Najnowsza częśc „Dziedzictwa” jeszcze przed przeczytaniem może napawać czytelnika pewnym sceptycyzmem. Czy kolejna próba osadzenia historii w realiach pustynnej planety nie jest już lekkim nadużyciem? Tatooine powraca jak potwór z dziecięcych koszmarów. Zawsze taka sama, sucha i przepalona słońcem. Nie można jednak za to winić autorów tych opowieści. Sama Moc wybrała to miejsce, a jej zawirowania często ściągają bohaterów sagi do swojego centrum. Tak więc John Ostrander i Jan Duursema, chcąc nie chcąc, musieli się zmierzyć z tym niełatwym tematem.

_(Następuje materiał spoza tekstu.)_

(** X13.  After a call that had to ask the provider, the snapshot is in the
    cache: the next call returns the same snapshot, date included, without
    the provider, and leaves the stores as they are. *)
Theorem cache_serves_second_call (env1 env2 : Env) (s : Store) (rates : gmap string JS.Number) :
  cache_miss env1 s -> provider env1 = Some rates ->
  redis_up env1 = true -> redis_up env2 = true ->
  exists r s1,
    getExchangeRates env1 s = (Ok r, s1) /\
    rd_rates r = rates /\
    getExchangeRates env2 s1 = (Ok r, s1).
Proof.
  intros Hmiss Hp Hu1 Hu2.
  unfold getExchangeRates, redis_get_rates, redis_set_rates, bind, ret, get_store, modify.
  rewrite Hu1, Hu2, Hp.
  destruct Hmiss as [Hc|Hc]; [congruence|]. rewrite Hc. simpl.
  eexists _, _. split; [reflexivity|]. split; reflexivity.
Qed.

Lemma parseRows_results (rates : ExchangeRates) (rs : list Row) :
  results (parseRows rates rs) = omap (validProduct rates) rs.
Proof.
  unfold parseRows.
  destruct (fold_on_data_char rates rs initialParseState) as (H1 & _).
  exact H1.
Qed.

Lemma parseRows_errors (rates : ExchangeRates) (rs : list Row) :
  errors (parseRows rates rs) = errorsFrom rates 0 rs.
Proof.
  unfold parseRows.
  destruct (fold_on_data_char rates rs initialParseState) as (_ & H2 & _).
  exact H2.
Qed.

(** X5.  The stage as a map over the rows: the valid products in the order of
    the file, and the errors with the position of their row. *)
Theorem parseRows_characterised (rates : ExchangeRates) (rs : list Row) :
  results (parseRows rates rs) = omap (validProduct rates) rs /\
  errors (parseRows rates rs) = errorsFrom rates 0 rs.
Proof.
  unfold parseRows.
  destruct (fold_on_data_char rates rs initialParseState) as (H1 & H2 & _).
  simpl in *. rewrite H1, H2. auto.
Qed.

Lemma errorsFrom_elem (rates : ExchangeRates) (rs : list Row) (start : nat)
  (e : ValidationError) :
  e ∈ errorsFrom rates start rs <->
  exists i data reason,
    rs !! i = Some data /\ validateRow rates data = Invalid reason /\
    e = {| row := data; error := reason; line := S (start + i) |}.
Proof.
  unfold errorsFrom. rewrite list_elem_of_omap. split.
  - intros (o & Ho & Hid). simpl in Hid. subst o.
    apply elem_of_lookup_imap in Ho as (i & data & Hr & Hi).
    unfold rowError in Hr.
    destruct (validateRow rates data) as [| reason |] eqn:Hv; try discriminate.
    injection Hr as Heq. subst e. eauto 6.
  - intros (i & data & reason & Hi & Hv & ->).
    exists (Some {| row := data; error := reason; line := S (start + i) |}).
    split; [|reflexivity].
    apply elem_of_lookup_imap. exists i, data. split; [|exact Hi].
    unfold rowError. rewrite Hv. reflexivity.
Qed.

(** X6.  Every recorded error names the data row it came from: [line] counts the
    data rows from 1, the row at that position is the recorded one, and the
    message is the one the validator gives for it. *)
Theorem error_lines (rates : ExchangeRates) (rs : list Row)
  (e : ValidationError) :
  e ∈ errors (parseRows rates rs) ->
  (1 <= line e <= length rs)%nat /\
  rs !! (line e - 1)%nat = Some (row e) /\
  validateRow rates (row e) = Invalid (error e).
Proof.
  rewrite parseRows_errors.
  intros He. apply errorsFrom_elem in He as (i & data & reason & Hi & Hv & ->).
  simpl. pose proof (lookup_lt_Some _ _ _ Hi).
  replace (i - 0)%nat with i by lia.
  repeat split; auto; lia.
Qed.

(** X7.  Every product that the stage hands to persistence carries the snapshot
    of the run, a price that is a number and a date that is a date. *)
Theorem products_carry_snapshot (rates : ExchangeRates) (rs : list Row)
  (p : ProductDTO) :
  p ∈ results (parseRows rates rs) ->
  exchangeRates p = rates /\
  JS.isNaN (price p) = false /\
  JSDate.isInvalid (expiration p) = false.
Proof.
  rewrite parseRows_results.
  intros Hp. apply list_elem_of_omap in Hp as (data & _ & Hv).
  unfold validProduct in Hv.
  destruct (validateRow rates data) eqn:Hrow; try discriminate.
  injection Hv as ->.
  destruct (valid_row_fields rates data p Hrow) as (c & _ & _ & _ & H1 & H2 & H3).
  auto.
Qed.

(** X8.  In a parsed file every product keeps the name cell as it is, and the
    name is not empty. *)
Theorem parsed_names (rates : ExchangeRates) (input : string) (p : ProductDTO) :
  p ∈ results (parseRows rates (CsvParser.rows ";" 1 input)) ->
  name p <> EmptyString /\
  exists data,
    data ∈ CsvParser.rows ";" 1 input /\ row_name data = Some (name p).
Proof.
  rewrite parseRows_results.
  intros Hp. apply list_elem_of_omap in Hp as (data & Hd & Hv).
  unfold validProduct in Hv.
  destruct (validateRow rates data) eqn:Hrow; try discriminate.
  injection Hv as ->.
  destruct (valid_row_fields rates data p Hrow) as (c & Hc & Hne & Hn & _).
  assert (JS.trim c = c) as Htrim.
  { apply (rows_trimmed ";" 1%nat input data c).
    - apply list_elem_of_In. exact Hd.
    - unfold row_name in Hc. apply list_elem_of_In.
      eapply list_elem_of_lookup_2. exact Hc. }
  rewrite Hn, Htrim. split; [exact Hne|].
  exists data. split; [exact Hd|exact Hc].
Qed.

(** X3.  With a day from 1 to 31 and a year from 100 to 200000, the date check
    lets through exactly the months 1 to 12, whatever the month and the day
    are together. *)
Theorem plausible_month_iff (rates : ExchangeRates) (data : Row)
  (cell : string) (month day year : Z) :
  fieldsAndPriceOk data = true ->
  row_expiration data = Some cell ->
  map JS.parseInt (JS.split "/" cell) = [Some month; Some day; Some year] ->
  100 <= year <= 200000 ->
  1 <= day <= 31 ->
  ((exists p, validateRow rates data = Valid p) <-> 1 <= month <= 12).
Proof.
  intros Hok He Hparts Hy Hd.
  rewrite (validateRow_dated rates data cell Hok He), Hparts.
  pose proof (dateCheck_plausible year month day Hy Hd) as Hiff.
  destruct (dateCheck year month day); split.
  - intros _. apply Hiff. reflexivity.
  - intros _. eauto.
  - intros [p Hp]. discriminate.
  - intros Hm. apply Hiff in Hm. discriminate.
Qed.

(** X4.  A year written with one or two digits is read as 1900 + year by [Date],
    so with a month from 1 to 12 and a day from 1 to 31 the row is
    rejected. *)
Theorem two_digit_year_rejected (rates : ExchangeRates) (data : Row)
  (cell : string) (month day year : Z) :
  fieldsAndPriceOk data = true ->
  row_expiration data = Some cell ->
  map JS.parseInt (JS.split "/" cell) = [Some month; Some day; Some year] ->
  0 <= year <= 99 -> 1 <= month <= 12 -> 1 <= day <= 31 ->
  validateRow rates data = Invalid ("Invalid date: " ++ cell).
Proof.
  intros Hok He Hparts Hy Hm Hd.
  rewrite (validateRow_dated rates data cell Hok He), Hparts.
  rewrite (dateCheck_two_digit_year year month day Hy Hm Hd). reflexivity.
Qed.

(** ** The pipeline and the datastore *)

Lemma fetchSnapshot_available (env : Env) (s : Store) :
  snapshot_available env s ->
  exists rates s1, fetchSnapshot env s = (Ok rates, s1).
Proof.
  intros Ha.
  destruct (redis_up env) eqn:Hu.
  - destruct (cache s) as [r|] eqn:Hc.
    + eexists _, _. apply (fetchSnapshot_hit env s r Hu Hc).
    + destruct Ha as [[_ [x Hx]]|[rates Hp]]; [congruence|].
      eexists _, _. apply fetchSnapshot_fetched; [right; exact Hc|exact Hp].
  - destruct Ha as [[Hu' _]|[rates Hp]]; [congruence|].
    eexists _, _. apply fetchSnapshot_fetched; [left; exact Hu|exact Hp].
Qed.
(** X29. No method reads the [forcedReconfigure] setting that [NewDirector]
    stores: with the setting changed, [Start], [Stop], [applyConf] and
    [reconfigure] make the same calls, in the same worlds, return the same
    result, and leave the same director, the setting apart. *)
Theorem forcedReconfigure_is_never_read (v force : bool) (d : director)
    (w : W) :
  let same {R : Type} (m : M R) :=
    run env m (set_forcedReconfigure v d) w =
      Ran (out (run env m d w)) (set_forcedReconfigure v (dir (run env m d w)))
        (events (run env m d w)) (world (run env m d w)) in
  same Start /\ same Stop /\ same (applyConf force) /\ same (reconfigure force).
Proof.
  intros same. subst same. cbv beta.
  split; [apply blind_run, Start_blind |].
  split; [apply blind_run, Stop_blind |].
  split; [apply blind_run, applyConf_blind |].
  apply blind_run, reconfigure_blind.
Qed.

(** The watch context of a [Start] that returned nil is the one its cancel
    function cancels. *)
Lemma Start_watch_context (d : director) :
  whatever (Start d) (fun t od =>
    fst od = Done None ->
    exists c,
      ctxWatch (snd od) = Some c /\ cxlWatch (snd od) = Some c
      /\ reconfiguring (snd od) = false).
Proof.
  unfold Start. whatever_go; intros H; try discriminate H.
  all: eexists; repeat split.
Qed.

End Theory.

(** ** The input pump *)

Section Pump.
Import Loops.

Lemma pumpStep_never_returns (pc pc' : pumpPc) (s s' : shared) :
  pumpStep pc s = Some (pc', s') -> pc' <> PumpReturned.
Proof.
  destruct pc; simpl; intros H.
  - injection H as <- _. discriminate.
  - injection H as <- _. discriminate.
  - destruct (Nat.ltb _ _); [injection H as <- _ |]; discriminate.
  - destruct (tickReady s); [injection H as <- _ |]; discriminate.
  - discriminate.
Qed.

(** The statements of the pump read neither context: a step it can take
    with the watch context live, it takes alike once it is cancelled. *)
Lemma pumpStep_blind_to_cancellation (pc : pumpPc) (s : shared) (b b' : bool) :
  let cancelled :=
    {| chanBuf := chanBuf s; tickReady := tickReady s; watchDone := b;
       parentDone := b'; watcherNodes := watcherNodes s;
       cachedNode := cachedNode s |} in
  option_map fst (pumpStep pc cancelled) = option_map fst (pumpStep pc s).
Proof.
  destruct pc; simpl; try reflexivity.
  - destruct (Nat.ltb _ _); reflexivity.
  - destruct (tickReady s); reflexivity.
Qed.

(** The sibling loop [watches] returns once the watch context is
    cancelled. *)
Lemma watches_returns_on_cancellation (nodeName : string) (s : shared) :
  watchDone s = true ->
  watchesStep nodeName SelWatchDone WatchesSelect s = Some (WatchesReturned, s).
Proof. intros H. simpl. rewrite H. reflexivity. Qed.

(** With the channel full and nobody receiving, the pump is stuck at its
    send. *)
Lemma pump_blocked_on_full_channel (v : option (list Node)) (s : shared) :
  nodeChanCapacity <= length (chanBuf s) -> pumpStep (PumpSending v) s = None.
Proof.
  intros H. simpl. destruct (Nat.ltb_spec (length (chanBuf s)) nodeChanCapacity);
    [lia | reflexivity].
Qed.

Lemma sysStep_never_returns (st st' : pumpPc * shared) :
  sysStep st st' -> fst st <> PumpReturned -> fst st' <> PumpReturned.
Proof.
  intros H. destruct H as [pc s pc' s' Hstep | pc s s' _ _]; simpl; intros Hpc.
  - exact (pumpStep_never_returns _ _ _ _ Hstep).
  - exact Hpc.
Qed.

(** C6 fails on the code: the loop of [causePeriodicWatcherSync] has no
    case for either context.  From any point of its loop, with the watch
    context cancelled, no interleaving with the rest of the process makes
    the pump return: it keeps logging, sending and waiting for ticks, or
    stays blocked. *)
Theorem pump_never_returns (st st' : pumpPc * shared) :
  watchDone (snd st) = true ->
  fst st <> PumpReturned ->
  clos_refl_trans_1n _ sysStep st st' ->
  fst st' <> PumpReturned /\ watchDone (snd st') = true.
Proof.
  intros Hdone Hpc Hsteps. induction Hsteps as [st | st mid st' Hstep Hrest IH].
  - split; assumption.
  - apply IH.
    + destruct Hstep as [pc s pc' s' Hs | pc s s' Hw _]; simpl in *.
      * destruct pc; simpl in Hs.
        -- injection Hs as _ <-. exact Hdone.
        -- injection Hs as _ <-. exact Hdone.
        -- destruct (Nat.ltb _ _); [injection Hs as _ <- | discriminate].
           exact Hdone.
        -- destruct (tickReady s); [injection Hs as _ <- | discriminate].
           exact Hdone.
        -- discriminate.
      * exact (Hw Hdone).
    + exact (sysStep_never_returns _ _ Hstep Hpc).
Qed.

(** The same under a fixed schedule, as a run of [n] statements. *)
Lemma pumpRun_never_returns (others : shared -> shared) (n : nat)
    (pc : pumpPc) (s : shared) :
  pc <> PumpReturned -> fst (pumpRun others n pc s) <> PumpReturned.
Proof.
  revert pc s. induction n as [| n IH]; simpl; intros pc s Hpc; [exact Hpc |].
  destruct (pumpStep pc (others s)) as [[pc' s'] |] eqn:Hs.
  - apply IH. exact (pumpStep_never_returns _ _ _ _ Hs).
  - apply IH. exact Hpc.
Qed.

(** ** The watch loop *)

Lemma cacheNode_last_match (nodeName : string) (nodes : list Node)
    (cur : option Node) :
  cacheNode nodeName nodes cur =
    match find (fun n => String.eqb (Name n) nodeName) (rev nodes) with
    | Some n => Some n
    | None => cur
    end.
Proof.
  induction nodes as [| n l IH] using rev_ind; [reflexivity |].
  unfold cacheNode in *. rewrite fold_left_app, rev_app_distr. simpl.
  destruct (String.eqb (Name n) nodeName); [reflexivity | exact IH].
Qed.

Nawet będąc sceptycznie nastawionym do wspomnianej lokacji, trzeba przyznać, że z każdą kolejną przeczytaną stroną, historia staje się coraz ciekawsza, a fakt przebywania bohaterów akurat na Tatooine jest dla czytelnika coraz bardziej zrozumiały. Autorzy bardzo dobrze wywiązali się ze swojego zadania, a opowiadanie, które nam serwują, jest nie tylko interesujące, ale też wciąga i – co więcej – skłania do refleksji.

Jan Duursema, od początku tworząca rysunki do „Dziedzictwa”, i tym razem nie schodzi poniżej swojego, uznanego przez wielu fanów poziomu. Szata graficzna cieszy oko, a komiks czyta się przyjemnie. Nic tu jednak nie zaskakuje i nie zatrzymuje czytelnika na dłużej. Wszystkie plansze są takie same. Brakuje czegoś tak prostego, jak punkt kulminacyjny. O ile w kwestii fabularnej autorzy dali sobie radę bardzo zręcznie, to już część graficzna historii mocno pod tym względem kuleje. Przez całe opowiadanie rysunki są jednolite, a kluczowa scena rozgrywająca się przy bardzo inspirującym momencie zachodu dwóch słońc, została potraktowana po macoszemu i nie wykorzystano potencjału, jaki w niej drzemie.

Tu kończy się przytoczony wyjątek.